Re: Ruins and Quests

Carl Edman (cedman@golem.ps.uci.edu)
Wed, 12 Aug 92 13:24:19 PDT

Rich writes:
> The problems are:
> you don't know what you'll encounter when you enter
> a ruin. Your level 10 guy will go around cleaning up
> all of the easy ruins that were meant for newbies.

Why should he bother doing that ? Newbie ruins will just have small amounts
of gold, and tiny if any magical treasures. But they will still take a lot
of time to explore. Exploring ruins a lot below your level just shouldn't
pay for high level people.

> newbies will discover ruins over their head, get fried,
> and it will be all over for them.

Well, make descriptions somewhat indicative of danger. Any newbie who runs
into the 'dragons cave' ruin deserves what he gets. In addition, make the
ruins close to the major population centers relatively easy, and the ones
at the edge of the explored world more dangerous. Finally, there _should_
be some danger. Ruins which will just give you money and can't kill you
really are pointless.

> > So how does this apply to the ruins ? My suggestion is that each
> > ruin should only have a limited capacity.
>

> So after you've exhausted the ruin's capacity, you can tell everyone
> else where the empty ruin is. I don't see what this solves.

Well, even empty ruins have some value methinks. They are the ideal
hideouts and caches if you ever should become a fugitive or just want
something hidden or just want to take advantage of the fact that if
somebody wants you dead he'll have to go in himself as his armies won't fit
into the ruins. Certainly an empty ruin is less valueable than a populated
one, but I for one would still be willing to pay 1000s of gold for the
location of an empty ruin as long as it is a secret.

> Ruins aren't supposed to be production capital. They're supposed to
> be exciting quest-like discovery places.

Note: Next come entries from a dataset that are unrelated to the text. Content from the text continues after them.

(** Writing the branches of a chain from the last to the first gives the context
    they grow from what the last one reads. *)
Lemma chain_write h p cs :
  chain h p cs -> view (foldl (fun h c => write_branch h c) h (rev cs)) p = view h (List.last cs p).
Proof.
  revert h. induction cs as [|c cs IH] using rev_ind; intros h; [done|].
  rewrite rev_app_distr, last_snoc_any. simpl. rewrite chain_snoc. intros [Hcs Hb].
  set (q := List.last cs p) in *.
  assert (chain (write_branch h c) p cs) as Hcs'.
  { destruct (decide (cs = [])) as [->|Hne]; [done|].
    assert (cs = removelast cs ++ [q]) as Ecs by (by apply app_removelast_last).
    rewrite Ecs in Hcs |- *. apply chain_snoc in Hcs as Hcs2. destruct Hcs2 as [Hcs2 Hb2].
    assert (forall d, d = p \/ d ∈ removelast cs -> d <> q) as Hd.
    { intros d Hd. apply ancestor_ne with h. by apply (chain_ancestor h p (removelast cs) q). }
    apply chain_snoc. split.
    - eapply chain_ext; [|exact Hcs2]. intros c0 q0 Hq0 Hb0. eapply branch_write; eauto.
    - eapply branch_write; eauto. apply Hd, last_in_or. }
  rewrite IH by done. fold q. by apply view_write.
Qed.
End Chain.

(** ** Invariants of the calls *)

Section CallInvariants.
Context {S : Type} {K : SdkKeepers S} {G : Geth}.

Lemma live_step_inv (I : Rev -> Prop) {HI : RevClosed I} env (orig : World S) o :
  preserves (live_inv I) (live_step env orig o).
Proof.
  destruct o; simpl; try apply preserves_gets; try apply preserves_ret;
    try (apply preserves_bind; [|intros; apply preserves_ret]);
    auto using inv_create_account, inv_destroy, inv_sub_balance, inv_add_balance, inv_set_nonce,
      inv_set_code, inv_set_state, inv_add_refund, inv_sub_refund, inv_set_transient, inv_add_log,
      inv_list_address, inv_list_slot, inv_prepare, inv_suicide, inv_6780.
  intros l Hl. by destruct (f (l_world l)).
Qed.
End CallInvariants.

(** ** The machine implements the specification *)

Section Refinement.
Context {S : Type} {K : SdkKeepers S} {G : Geth}.
Context {H C : Type} {X : CacheCtx H C (World S)} {XL : CacheCtxLaws H C (World S)}.
Implicit Types (d : cStateDb C) (h : H) (s : AState S).

Abbreviation ctxs d := (snapshotCtx <$> snapshots d).

Record refines d h s : Prop := {
  rf_chain : chain h (originalCtx d) (ctxs d);
  rf_cur : exists pre sn, snapshots d = pre ++ [sn] /\ currentCtx d = snapshotCtx sn;
  rf_ids i sn : snapshots d !! i = Some sn -> snap_id sn = Z.of_nat i - 1;
  rf_len : length (snapshots d) = Datatypes.S (length (as_saves s));
  rf_base : view h (originalCtx d) = as_base s;
  rf_view : view h (currentCtx d) = l_world (as_cur s);
  rf_rev : db_rev d = l_rev (as_cur s);
  rf_saves i sn sn' l : snapshots d !! i = Some sn -> snapshots d !! Datatypes.S i = Some sn' ->
    as_saves s !! i = Some l -> view h (snapshotCtx sn) = l_world l /\ snap_rev sn' = l_rev l;
  rf_ok : rev_ok (db_rev d);
  rf_oks : Forall (fun sn => rev_ok (snap_rev sn)) (snapshots d);
  rf_committed : committed d = as_committed s
}.

Lemma refines_live d h s : refines d h s -> mkLive (view h (currentCtx d)) (db_rev d) = as_cur s.
Proof. intros R. rewrite (rf_view _ _ _ R), (rf_rev _ _ _ R). by destruct (as_cur s). Qed.

(** A context below the current one is one of its ancestors. *)
Lemma refines_ancestor d h s c :
  refines d h s -> c = originalCtx d \/ (exists i sn, snapshots d !! i = Some sn /\
    (Datatypes.S i < length (snapshots d))%nat /\ c = snapshotCtx sn) -> ancestor h c (currentCtx d).
Proof.
  intros R Hc. destruct (rf_cur _ _ _ R) as (pre & sn & Esn & Ecur).
  pose proof (rf_chain _ _ _ R) as Hch. rewrite Esn, fmap_app in Hch. rewrite Ecur.
  apply (chain_ancestor h (originalCtx d) (snapshotCtx <$> pre) _ Hch).
  destruct Hc as [->|(i & sn' & Hi & Hlt & ->)]; [by left|right].
  rewrite Esn, length_app in Hlt. simpl in Hlt. rewrite Esn, lookup_app_l in Hi by lia.
  apply list_elem_of_fmap. exists sn'. split; [done|]. by eapply list_elem_of_lookup_2.
Qed.

Lemma refines_valid d h s c : refines d h s -> c = originalCtx d \/ c ∈ ctxs d -> ctx_valid h c.
Proof.
  intros R Hc. apply (chain_valid h (originalCtx d) (ctxs d)); [apply R| |done].
  intros E. apply fmap_nil_inv in E. pose proof (rf_len _ _ _ R) as Hl. by rewrite E in Hl.
Qed.

Lemma refines_cur_in d h s : refines d h s -> currentCtx d ∈ ctxs d.
Proof.
  intros R. destruct (rf_cur _ _ _ R) as (pre & sn & Esn & Ecur).
  rewrite Esn, Ecur, fmap_app. set_solver.
Qed.

(** A step on the current state through the current context is the step of the
    specification. *)
Lemma refines_through {A} (m : M (Live S) A) d h s r d' h' :
  refines d h s -> preserves (live_inv rev_ok) m -> through_ctx m (d, h) = (r, (d', h')) ->
  exists s', on_cur m s = (r, s') /\ refines d' h' s'.
Proof.
  intros R Hm. unfold through_ctx, on_cur. rewrite (refines_live _ _ _ R).
  assert (live_inv rev_ok (as_cur s)) as Hok
    by (unfold live_inv; rewrite <- (rf_rev _ _ _ R); apply R).
  specialize (Hm _ Hok). destruct (m (as_cur s)) as [r' l]. simpl in Hm.
  intros [= -> <- <-]. eexists. split; [done|].
  destruct (rf_cur _ _ _ R) as (pre & sn & Esn & Ecur).
  split; simpl; try apply R; try done.
  - pose proof (rf_chain _ _ _ R) as Hch. rewrite Esn, fmap_app in Hch |- *. rewrite Ecur.
    by apply chain_update.
  - rewrite <- (rf_base _ _ _ R). apply view_update_ancestor.
    apply (refines_ancestor _ _ _ _ R). by left.
  - apply view_update. apply (refines_valid _ _ _ _ R). right. by eapply refines_cur_in.
  - intros i sn1 sn2 l0 H1 H2 Hl0.
    destruct (rf_saves _ _ _ R i sn1 sn2 l0 H1 H2 Hl0) as [Hv Hr]. split; [|done].
    rewrite <- Hv. apply view_update_ancestor. apply (refines_ancestor _ _ _ _ R). right.
    exists i, sn1. split_and!; [done| |done]. by apply lookup_lt_Some in H2.
Qed.

(** Pushing a branch [c] of [q] after the first [n] snapshots. *)
Lemma refines_push d h s n c h' (l : Live S) id r (saves : list (Live S)) q :
  refines d h s -> (1 <= n <= length (snapshots d))%nat ->
  q = List.last (take n (ctxs d)) (originalCtx d) -> CacheContext h q = (c, h') ->
  view h q = l_world l -> rev_ok (l_rev l) -> r = l_rev l -> id = Z.of_nat n - 1 ->
  length saves = n ->
  (forall i, (i < n - 1)%nat -> saves !! i = as_saves s !! i) -> saves !! (n - 1)%nat = Some l ->
  refines (mkStateDb (originalCtx d) c (take n (snapshots d) ++ [mkSnapshot id c r]) (committed d) r) h'
    (mkAState (as_base s) l saves (as_committed s)).
Proof.
  intros R Hn Hq Hc Hv Hok -> -> Hlen Hlow Htop.
  assert (ctx_valid h q) as Hqv.
  { apply (refines_valid _ _ _ _ R). rewrite Hq.
    destruct (last_in_or (take n (ctxs d)) (originalCtx d)) as [->|Hin]; [by left|right].
    by apply elem_of_take in Hin as (i & Hi & _); apply list_elem_of_lookup_2 in Hi. }
  assert (forall x, x = originalCtx d \/ x ∈ ctxs d -> view h' x = view h x) as Hold.
  { intros x Hx. eapply view_branch_old; [exact Hqv| |exact Hc]. by apply (refines_valid _ _ _ _ R). }
  assert (length (take n (snapshots d)) = n) as Hln by (rewrite length_take; lia).
  split; simpl.
  - rewrite fmap_app, fmap_take. simpl. apply chain_snoc. split.
    + apply (chain_branch h _ _ q c); [|done].
      pose proof (rf_chain _ _ _ R) as Hch. rewrite <- (take_drop n (ctxs d)) in Hch.
      by apply chain_app in Hch as [Hch _].
    + rewrite <- Hq. by eapply branch_new.
  - by eexists _, _.
  - intros i sn Hi. apply lookup_app_Some in Hi as [Hi|[Hi1 Hi2]].
    + apply lookup_take_Some in Hi as [Hi _]. by apply (rf_ids _ _ _ R).
    + apply list_lookup_singleton_Some in Hi2 as [Hi2 <-]. simpl. rewrite Hln in *. f_equal. lia.
  - rewrite length_app, Hln, Hlen. simpl. lia.
  - rewrite Hold by (by left). apply R.
  - rewrite <- Hv. by eapply view_branch.
  - done.
  - intros i sn1 sn2 l0 H1 H2 Hl0.
    assert (Datatypes.S i <= n)%nat as Hi.
    { apply lookup_lt_Some in H2. rewrite length_app, Hln in H2. simpl in H2. lia. }
    rewrite lookup_app_l in H1 by (rewrite Hln; lia). apply lookup_take_Some in H1 as [H1 _].
    rewrite Hold by (right; apply list_elem_of_fmap; exists sn1; split; [done|by eapply list_elem_of_lookup_2]).
    destruct (decide (Datatypes.S i = n)) as [<-|Hne].
    + rewrite lookup_app_r, Hln, Nat.sub_diag in H2 by lia. simpl in H2. injection H2 as <-.
      replace (Datatypes.S i - 1)%nat with i in Htop by lia. rewrite Htop in Hl0. injection Hl0 as <-.
      split; [|done]. rewrite <- Hv, Hq. f_equal.
      rewrite (take_S_r (ctxs d) i (snapshotCtx sn1)) by (by rewrite list_lookup_fmap, H1).
      by rewrite last_snoc_any.
    + rewrite lookup_app_l in H2 by (rewrite Hln; lia). apply lookup_take_Some in H2 as [H2 _].
      rewrite Hlow in Hl0 by lia. by apply (rf_saves _ _ _ R i sn1 sn2 l0).
  - done.
  - apply Forall_app. split; [apply Forall_take, R|]. by constructor.
  - apply R.
Qed.

Lemma refines_snapshot d h s r d' h' :
  refines d h s -> cStateDb_Snapshot (d, h) = (r, (d', h')) ->
  r = Ok (AZ (Z.of_nat (length (as_saves s)))) /\
  refines d' h' (mkAState (as_base s) (as_cur s) (as_saves s ++ [as_cur s]) (as_committed s)).
Proof.
  intros R. unfold cStateDb_Snapshot, newStateDbSnapshotFromStateDb.
  destruct (CacheContext h (currentCtx d)) as [c h1] eqn:Ec. simpl. intros [= <- <- <-].
  pose proof (rf_len _ _ _ R) as Hl. rewrite copy_rev_id by apply R.
  split; [do 2 f_equal; lia|].
  destruct (rf_cur _ _ _ R) as (pre & sn & Esn & Ecur).
  assert (snapshots d = take (length (snapshots d)) (snapshots d)) as Et by (by rewrite firstn_all).
  rewrite Et at 1.
  apply (refines_push d h s (length (snapshots d)) c h1 (as_cur s)) with (q := currentCtx d); try done.
  - lia.
  - rewrite <- (length_fmap snapshotCtx), firstn_all, Esn, fmap_app. simpl. by rewrite last_snoc_any.
  - apply R.
  - rewrite <- (rf_rev _ _ _ R). apply R.
  - apply R.
  - rewrite length_app. simpl. lia.
  - intros i Hi. rewrite lookup_app_l by lia. done.
  - rewrite lookup_app_r by lia. by replace (length (snapshots d) - 1 - length (as_saves s))%nat with 0%nat by lia.
Qed.

Lemma refines_revert d h s id r d' h' env :
  refines d h s -> cStateDb_RevertToSnapshot id (d, h) = (r, (d', h')) ->
  exists s', astate_step env (ORevertToSnapshot id) s = (r, s') /\ refines d' h' s'.
Proof.
  intros R. unfold cStateDb_RevertToSnapshot, astate_step.
  destruct (Z.ltb_spec id 0) as [|Hid]; [intros [= <- <- <-]; eauto|].
  replace (Z.to_nat (id + 1)) with (Datatypes.S (Z.to_nat id)) by lia. simpl pred.
  set (i := Z.to_nat id). pose proof (rf_len _ _ _ R) as Hl.
  destruct (as_saves s !! i) as [l|] eqn:El.
  - apply lookup_lt_Some in El as Hi.
    destruct (lookup_lt_is_Some_2 (snapshots d) (Datatypes.S i)) as [sn' Esn']; [lia|].
    destruct (lookup_lt_is_Some_2 (snapshots d) i) as [sn Esn]; [lia|].
    rewrite Esn', Esn. pose proof (rf_ids _ _ _ R _ _ Esn') as Eid.
    destruct (Z.eqb_spec (snap_id sn') id) as [_|]; [|lia].
    destruct (CacheContext h (snapshotCtx sn)) as [c h1] eqn:Ec. intros [= <- <- <-].
    destruct (rf_saves _ _ _ R i sn sn' l Esn Esn' El) as [Hv Hr].
    assert (rev_ok (snap_rev sn')) as Hok by (eapply Forall_lookup_1 in Esn'; [exact Esn'|apply R]).
    rewrite copy_rev_id by done. eexists. split; [done|].
    apply (refines_push d h s (Datatypes.S i) c h1 l) with (q := snapshotCtx sn); try done.
    + lia.
    + rewrite (take_S_r (ctxs d) i (snapshotCtx sn)) by (by rewrite list_lookup_fmap, Esn).
      by rewrite last_snoc_any.
    + by rewrite <- Hr.
    + rewrite length_take. lia.
    + intros j Hj. rewrite lookup_take_lt by lia. done.
    + rewrite lookup_take_lt by lia. by replace (Datatypes.S i - 1)%nat with i by lia.
  - apply lookup_ge_None in El.
    rewrite (lookup_ge_None_2 (snapshots d) (Datatypes.S i)) by lia. intros [= <- <- <-]. eauto.
Qed.

Lemma refines_step env o d h s r d' h' :
  refines d h s -> sdb_step env o (d, h) = (r, (d', h')) ->
  exists s', astate_step env o s = (r, s') /\ refines d' h' s'.
Proof.
  intros R. destruct o; cbv beta iota delta [sdb_step astate_step]; cbn [fst snd];
    rewrite ?(rf_base _ _ _ R);
    try (intros E; eapply refines_through in E; [exact E|exact R|apply live_step_inv; apply _]).
  - intros E. apply (refines_snapshot _ _ _ _ _ _ R) in E as [-> R']. eauto.
  - intros E. by apply (refines_revert _ _ _ _ _ _ _ env R) in E.
Qed.

Lemma refines_run {A} env (p : Prog S A) d h s r d' h' :
  refines d h s -> sdb_run env p (d, h) = (r, (d', h')) ->
  exists s', astate_run env p s = (r, s') /\ refines d' h' s'.
Proof.
  revert d h s. induction p as [a|o k IH]; intros d h s R; simpl.
  - intros [= <- <- <-]. eauto.
  - destruct (sdb_step env o (d, h)) as [r1 [d1 h1]] eqn:E1.
    destruct (refines_step _ _ _ _ _ _ _ _ R E1) as (s1 & -> & R1).
    destruct r1 as [ans|e|e]; [by apply IH| |]; intros [= <- <- <-]; eauto.
Qed.

Lemma refines_new (ctx : C) h d h' :
  ctx_valid h ctx -> NewStateDB ctx h = (d, h') -> refines d h' (astate_new (view h ctx)).
Proof.
  intros Hv. unfold NewStateDB, newStateDbSnapshotFromStateDb.
  destruct (CacheContext h ctx) as [c h1] eqn:Ec. intros [= <- <-]. simpl.
  assert (rev_ok newRev) as Hok by apply al2_wf_new.
  split; simpl.
  - split; [by eapply branch_new|done].
  - by exists [], (mkSnapshot (-1) c (copy_rev newRev)).
  - intros [|i] sn; simpl; [by intros [= <-]|done].
  - done.
  - by eapply view_branch_old.
  - by eapply view_branch.
  - done.
  - intros [|i] sn sn' l; simpl; done.
  - done.
  - constructor; [|done]. simpl. by rewrite copy_rev_id.
  - done.
Qed.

OK, think of ruin locations as a treasure map. Treasure maps don't tend to
become public domain as long as there is any treasure to be found, do they
?

> Everyone's quest should be
> personal.

Alone without cooperation or competition from other people ? That IMHO
defeats the purpose of Olympia. If I just want to play some quest alone, I
can fire up some infocom adventure on my workstation. All the excitment of
Olympia in the end stems from player interaction.